[Dataset records]
[Start of Attachment]

Lemma verify_refuses ctx key sig hash :
  len key <> Z.of_nat RSANUMWORDS \/ length sig <> RSANUMBYTES \/ (length hash <> 20%nat /\ length hash <> 32%nat)
    \/ (exponent key <> 3 /\ exponent key <> 65537) -> RSA_verify ctx key sig hash = Ok false.
Proof.
  intros H. unfold RSA_verify. case_bool_decide; [done|]. case_bool_decide; [done|]. case_bool_decide; [done|].
  case_bool_decide; [done|]. unfold Sha1.SHA_DIGEST_SIZE, Sha256.SHA256_DIGEST_SIZE in *. tauto.
Qed.

(** Whatever the key, it answers. *)
Lemma verify_total ctx key sig hash : context ctx -> exists b, RSA_verify ctx key sig hash = Ok b.
Proof.
  intros Hc. unfold RSA_verify. do 4 (case_bool_decide; [by exists false|]).
  assert (exists out, modpow key sig = Ok out) as [out Hm].
  { Transparent modpow. unfold modpow. case_bool_decide; [by eexists|]. case_bool_decide; [by eexists|]. tauto. }
  rewrite Hm. cbn [res_bind]. case_bool_decide.
  - rewrite (sha1_hash ctx _ _ Hc). by eexists.
  - rewrite (sha256_hash ctx _ _ Hc). by eexists.
Qed.

(** C2: [RSA_verify] decides whether the number of the signature, raised to the
    public exponent, is the padded hash: it accepts every such signature, and
    what else it accepts gives a second message with the hash of the padding.
    A key, a signature or a hash of the wrong size, or another exponent, is
    refused. *)
Theorem verify_decides ctx key sig hash : context ctx ->
  (len key <> Z.of_nat RSANUMWORDS \/ length sig <> RSANUMBYTES \/ (length hash <> 20%nat /\ length hash <> 32%nat)
     \/ (exponent key <> 3 /\ exponent key <> 65537) -> RSA_verify ctx key sig hash = Ok false) /\
  (key_ok key -> exponent key = 3 \/ exponent key = 65537 -> length sig = RSANUMBYTES ->
   length hash = 20%nat \/ length hash = 32%nat ->
   exists b, RSA_verify ctx key sig hash = Ok b /\ (signed key sig hash -> b = true) /\
     (b = true -> signed key sig hash \/ second_preimage (length hash) (encoded (repeat Byte.x00 (length hash))))).
Proof. intros Hc. split; [apply verify_refuses|exact (verify_exact ctx key sig hash Hc)]. Qed.

(** *** A key and a signature *)

#[local] Transparent fips_digest modpow xor_hash encoded.

Fixpoint words_of (k : nat) (z : Z) : list Z := match k with O => [] | S k => u32 z :: words_of k (Z.shiftr z 32) end.
Fixpoint bytes_of (k : nat) (z : Z) (l : bytes) : bytes :=
  match k with O => l | S k => bytes_of k (Z.shiftr z 8) (bz z :: l) end.
Lemma adb_read_answering f len : answering f -> exists r f', adb_read f len = Ok (r, f') /\
  match r with
  | RGot bs => (length bs <= len)%nat /\ answering f' /\ (xfers (io_evs f') < xfers (io_evs f))%nat
  | RErr e => e <> EINTR
  end.
Proof.
  intros [l Hl]. destruct (retry_answering l) as (e & evs & He & Hx & Hn & Ha).
  destruct (retry_some _ _ _ He) as [Hi _]. unfold adb_read. rewrite Hl, He, xfers_snoc.
  destruct e as [n|e]; eexists _, _; (split; [reflexivity|]); cbn.
  - pose proof (xfer_len_range n len). rewrite length_take. split; [lia|].
    destruct Ha as [?|[l' ->]]; [done|]. rewrite (Hn n eq_refl), xfers_snoc. split; [by eexists|lia].
  - congruence.
Qed.

Lemma writex_chunks_answering fuel : forall f p, answering f -> (xfers (io_evs f) < fuel)%nat ->
  exists r q f', writex_chunks fuel f p = Ok (r, q, f') /\ (r = None -> answering f').
Proof.
  induction fuel as [|fuel IH]; intros f p Ha Hf; [lia|]. cbn [writex_chunks].
  case_bool_decide; [by eauto 10|].
  destruct (adb_write_answering f (take maxnum p) Ha) as (r & f' & -> & Hr). cbn [res_bind].
  destruct r as [[|k]|[]]; [| |done|..]; try (by eexists _, _, _).
  destruct Hr as [Ha' Hx]. apply IH; [done|lia].
Qed.

Lemma writex_rest_answering fuel : forall f p, answering f -> (xfers (io_evs f) < fuel)%nat ->
  exists r f', writex_rest fuel f p = Ok (r, f').
Proof.
  induction fuel as [|fuel IH]; intros f p Ha Hf; [lia|]. cbn [writex_rest].
  case_bool_decide; [by eauto 10|].
  destruct (adb_write_answering f p Ha) as (r & f' & -> & Hr). cbn [res_bind].
  destruct r as [[|k]|[]]; [| |done|..]; try (by eexists _, _).
  destruct Hr as [Ha' Hx]. apply IH; [done|lia].
Qed.

Lemma writex_answering f p : answering f -> exists r f', writex f p = Ok (r, f').
Proof.
  intros Ha. unfold writex, io_fuel. pose proof (xfers_length (io_evs f)) as Hl.
  destruct (writex_chunks_answering (S (length (io_evs f))) f p Ha) as (r & q & f' & -> & Hr); [lia|].
  cbn [res_bind]. destruct r as [r|]; [by eauto|].
  pose proof (xfers_length (io_evs f')). apply writex_rest_answering; [by apply Hr|lia].
Qed.

(** A willing system moves at least one byte. *)
Lemma adb_read_willing f len : (0 < len <= length (io_in f))%nat ->
  (0 < willing (io_evs f))%nat ->
  exists bs f', adb_read f len = Ok (RGot bs, f') /\ (0 < length bs <= len)%nat
    /\ moved f f' bs [] /\ (length (io_evs f') < length (io_evs f))%nat.
Proof.
  intros Hl Hw. destruct (retry_willing _ Hw) as (n & evs & E & Hn).
  pose proof (retry_some _ _ _ E) as (_ & Hlen & _).
  unfold adb_read. rewrite E. eexists _, _. split; [reflexivity|]. rewrite length_take.
  pose proof (xfer_len_range n len).
  split; [lia|]. split; [|done]. split; cbn [io_in io_out io_evs].
  - by rewrite take_drop.
  - by rewrite app_nil_r.
  - rewrite length_take. simpl. lia.
Qed.

Lemma adb_write_willing f p : p <> [] -> (0 < willing (io_evs f))%nat ->
  exists k f', adb_write f p = Ok (WPut k, f') /\ (0 < k <= length p)%nat
    /\ moved f f' [] (take k p) /\ (length (io_evs f') < length (io_evs f))%nat.
Proof.
  intros Hl Hw. destruct (retry_willing _ Hw) as (n & evs & E & Hn).
  pose proof (retry_some _ _ _ E) as (_ & Hlen & _).
  unfold adb_write. rewrite E. eexists _, _. split; [reflexivity|].
  assert (0 < length p)%nat by (destruct p; simpl; [done|lia]).
  pose proof (xfer_len_range n (length p)).
  split; [lia|]. split; [|done]. split; cbn [io_in io_out io_evs]; [done|done|].
  rewrite length_take. simpl. lia.
Qed.

(** *** Reading exactly *)

Lemma readx_loop_complete fuel f len buf :
  (len <= length (io_in f))%nat -> (len <= willing (io_evs f))%nat ->
  (length (io_evs f) < fuel)%nat ->
  exists f', readx_loop fuel f len buf = Ok (0, buf ++ take len (io_in f), f')
    /\ moved f f' (take len (io_in f)) [].
Proof.
  revert f len buf. induction fuel as [|fuel IH]; intros f len buf Hin Hw Hf; [lia|].
  cbn [readx_loop]. case_bool_decide as Hz.
  { subst. rewrite take_0, app_nil_r. eauto using moved_refl. }
  destruct (adb_read_willing f len) as (bs & f1 & E & Hb & Hm & Hl); [lia..|].
  rewrite E. cbn [res_bind]. destruct bs as [|b bs]; [simpl in Hb; lia|]. 
  pose proof Hm as [Hi _ Hwl]. simpl in Hwl.
  destruct (IH f1 (len - length (b :: bs))%nat (buf ++ b :: bs)) as (f' & E' & Hm').
  { rewrite Hi, length_app in Hin. simpl in *. lia. }
  { simpl in *. lia. }
  { lia. }
  exists f'. rewrite E', <-app_assoc. 
  assert ((b :: bs) ++ take (len - length (b :: bs)) (io_in f1) = take len (io_in f)) as <-.
  { rewrite Hi, take_app, (take_ge (b :: bs)); [done|lia]. }
  split; [done|]. eapply (moved_trans _ _ _ _ [] _ []); eauto.
Qed.

Lemma readx_loop_sound fuel f len buf0 r buf f' :
  readx_loop fuel f len buf0 = Ok (r, buf, f') ->
  exists bs, buf = buf0 ++ bs /\ io_in f = bs ++ io_in f' /\ io_out f' = io_out f
    /\ (r = 0 /\ length bs = len \/ r = -1 /\ (length bs < len)%nat).
Proof.
  revert f len buf0. induction fuel as [|fuel IH]; intros f len buf0; [done|].
  cbn [readx_loop]. case_bool_decide as Hz.
  { intros [= <- <- <-]. exists []. subst. rewrite app_nil_r. eauto 10. }
  destruct (adb_read f len) as [[g f1]| | |] eqn:E; try done. cbn [res_bind].
  apply adb_read_cases in E as (_ & Ho & Hc).
  assert (forall h, io_in f = io_in h -> io_out h = io_out f -> Ok (-1, buf0, h) = Ok (r, buf, f') ->
    exists bs, buf = buf0 ++ bs /\ io_in f = bs ++ io_in f' /\ io_out f' = io_out f
    /\ (r = 0 /\ length bs = len \/ r = -1 /\ (length bs < len)%nat)) as Hstop.
  { intros h Hi Hoh [= <- <- <-]. exists []. rewrite app_nil_r. split; [done|]. split; [done|].
    split; [done|]. right. simpl. split; [done|lia]. }
  destruct g as [bs|e].
  - destruct Hc as [Hi Hl], bs as [|b bs]; [by apply Hstop|].
    intros H. apply IH in H as (bs' & -> & Hi' & Ho' & Hr). exists ((b :: bs) ++ bs').
    rewrite Hi, Hi', !app_assoc. split; [done|]. split; [done|]. split; [congruence|].
    rewrite length_app. destruct Hr as [[-> Hr]|[-> Hr]]; [left|right]; (split; [done|lia]).
  - destruct Hc as [He Hi]. destruct e; [done|by apply Hstop..].
Qed.

Lemma readx_complete f len :
  (len <= length (io_in f))%nat -> (len <= willing (io_evs f))%nat ->
  exists f', readx f len = Ok (0, take len (io_in f), f') /\ moved f f' (take len (io_in f)) [].
Proof. intros. apply (readx_loop_complete _ f len []); unfold io_fuel; lia || done. Qed.

(** *** Writing exactly *)

Lemma writex_rest_complete fuel f p :
  (length p <= willing (io_evs f))%nat -> (length (io_evs f) < fuel)%nat ->
  exists f', writex_rest fuel f p = Ok (0, f') /\ moved f f' [] p.
Proof.
  revert f p. induction fuel as [|fuel IH]; intros f p Hw Hf; [lia|].
  cbn [writex_rest]. case_bool_decide as Hz; [subst; eauto using moved_refl|].
  destruct p as [|b p]; [done|].
  destruct (adb_write_willing f (b :: p) Hz) as (k & f1 & E & Hk & Hm & Hl); [simpl in *; lia|].
  rewrite E. cbn [res_bind]. destruct k as [|k]; [lia|].
  pose proof Hm as [_ _ Hwl]. rewrite length_take in Hwl. simpl in Hwl, Hk, Hw.
  destruct (IH f1 (drop (S k) (b :: p))) as (f' & E' & Hm').
  { rewrite length_drop. simpl. lia. }
  { lia. }
  exists f'. split; [exact E'|].
  rewrite <-(take_drop (S k) (b :: p)). eapply (moved_trans _ _ _ [] _ [] _); eauto.
Qed.

Lemma writex_chunks_complete fuel f p :
  (length p <= willing (io_evs f))%nat -> (length (io_evs f) < fuel)%nat ->
  exists p1 p2 f', p = p1 ++ p2 /\ writex_chunks fuel f p = Ok (None, p2, f') /\ moved f f' [] p1.
Proof.
  revert f p. induction fuel as [|fuel IH]; intros f p Hw Hf; [lia|].
  cbn [writex_chunks]. case_bool_decide as Hz.
  { exists [], p, f. split; [done|]. eauto using moved_refl. }
  assert (length (take maxnum p) = maxnum) as Hlt by (rewrite length_take; lia).
  destruct (adb_write_willing f (take maxnum p)) as (k & f1 & E & Hk & Hm & Hl).
  { intros H. rewrite H in Hlt. discriminate. }
  { lia. }
  rewrite E. cbn [res_bind]. destruct k as [|k]; [lia|].
  rewrite take_take, Nat.min_l in Hm by lia.
  pose proof Hm as [_ _ Hwl]. rewrite length_take in Hwl. simpl in Hwl.
  destruct (IH f1 (drop (S k) p)) as (p1 & p2 & f' & Hp & E' & Hm').
  { rewrite length_drop. lia. }
  { lia. }
  exists (take (S k) p ++ p1), p2, f'. split; [by rewrite <-app_assoc, <-Hp, take_drop|].
  split; [exact E'|]. eapply (moved_trans _ _ _ [] _ [] _); eauto.
Qed.

Lemma writex_complete f p : (length p <= willing (io_evs f))%nat ->
  exists f', writex f p = Ok (0, f') /\ moved f f' [] p.
Proof.
  intros Hw. unfold writex.
  destruct (writex_chunks_complete (io_fuel f) f p Hw) as (p1 & p2 & f1 & -> & E & Hm);
    [unfold io_fuel; lia|].
  rewrite E. cbn [res_bind]. pose proof Hm as [_ _ Hwl]. simpl in Hwl. rewrite length_app in Hw.
  destruct (writex_rest_complete (io_fuel f1) f1 p2) as (f' & E' & Hm'); [lia|unfold io_fuel; lia|].
  exists f'. split; [exact E'|]. eapply (moved_trans _ _ _ [] _ [] _); eauto.
Qed.

(** How many bytes a write loop that returned [r] put on the stream, and that
    none of its calls was longer than [max]. *)
Record wrote (f f' : fdio) (p : bytes) (r : Z) (k max : nat) : Prop := Wrote {
  wr_in : io_in f' = io_in f;
  wr_k : (k <= length p)%nat;
  wr_out : io_out f' = io_out f ++ take k p;
  wr_r : r = 0 /\ k = length p \/ r = -1 /\ (k < length p)%nat;
  wr_calls : exists cs, io_calls f' = cs ++ io_calls f /\ Forall (fun n => n <= max)%nat cs
}.

Lemma wrote_nil f p max r : p = [] /\ r = 0 \/ p <> [] /\ r = -1 -> wrote f f p r 0 max.
Proof.
  intros H. split; [done|lia|by rewrite take_0, app_nil_r| |by exists []].
  destruct H as [[-> ->]|[Hp ->]]; [by left|right]. destruct p; simpl; [done|split; [done|lia]].
Qed.

(** A call of [adb_write] for the first [n] bytes of [p], followed by a loop
    for what is left. *)
Lemma wrote_step f f1 f' p n k k' r max :
  io_in f1 = io_in f -> io_calls f1 = length (take n p) :: io_calls f ->
  io_out f1 = io_out f ++ take k (take n p) -> (k <= length (take n p))%nat ->
  (length (take n p) <= max)%nat ->
  wrote f1 f' (drop k p) r k' max -> wrote f f' p r (k + k') max.
Proof.
  intros Hi Hc Ho Hk Hm [Hi' Hk' Ho' Hr (cs & Hcs & Hf)].
  rewrite length_take in Hk. rewrite length_drop in *. split.
  - congruence.
  - lia.
  - by rewrite Ho', Ho, take_take, Nat.min_l, <-app_assoc, take_take_drop by lia.
  - destruct Hr as [[-> ->]|[-> ?]]; [left|right]; (split; [done|lia]).
  - exists (cs ++ [length (take n p)]). rewrite Hcs, Hc, <-app_assoc. split; [done|].
    apply Forall_app. split; [done|]. by apply Forall_singleton.
Qed.

(** The same for a call that failed. *)
Lemma wrote_fail f f1 p n max :
  p <> [] -> io_in f1 = io_in f -> io_calls f1 = length (take n p) :: io_calls f ->
  io_out f1 = io_out f -> (length (take n p) <= max)%nat -> wrote f f1 p (-1) 0 max.
Proof.
  intros Hp Hi Hc Ho Hm. split; [done|lia| | |].
  - by rewrite Ho, take_0, app_nil_r.
  - right. split; [done|]. destruct p; simpl; [done|lia].
  - exists [length (take n p)]. split; [done|]. by apply Forall_singleton.
Qed.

[End of Attachment]

Try it: Begin at the top of the records above and quote each line exactly, ending with the line that contains "assert (exists out, modpow".

Expected answer:
Lemma verify_refuses ctx key sig hash :
  len key <> Z.of_nat RSANUMWORDS \/ length sig <> RSANUMBYTES \/ (length hash <> 20%nat /\ length hash <> 32%nat)
    \/ (exponent key <> 3 /\ exponent key <> 65537) -> RSA_verify ctx key sig hash = Ok false.
Proof.
  intros H. unfold RSA_verify. case_bool_decide; [done|]. case_bool_decide; [done|]. case_bool_decide; [done|].
  case_bool_decide; [done|]. unfold Sha1.SHA_DIGEST_SIZE, Sha256.SHA256_DIGEST_SIZE in *. tauto.
Qed.

(** Whatever the key, it answers. *)
Lemma verify_total ctx key sig hash : context ctx -> exists b, RSA_verify ctx key sig hash = Ok b.
Proof.
  intros Hc. unfold RSA_verify. do 4 (case_bool_decide; [by exists false|]).
  assert (exists out, modpow key sig = Ok out) as [out Hm].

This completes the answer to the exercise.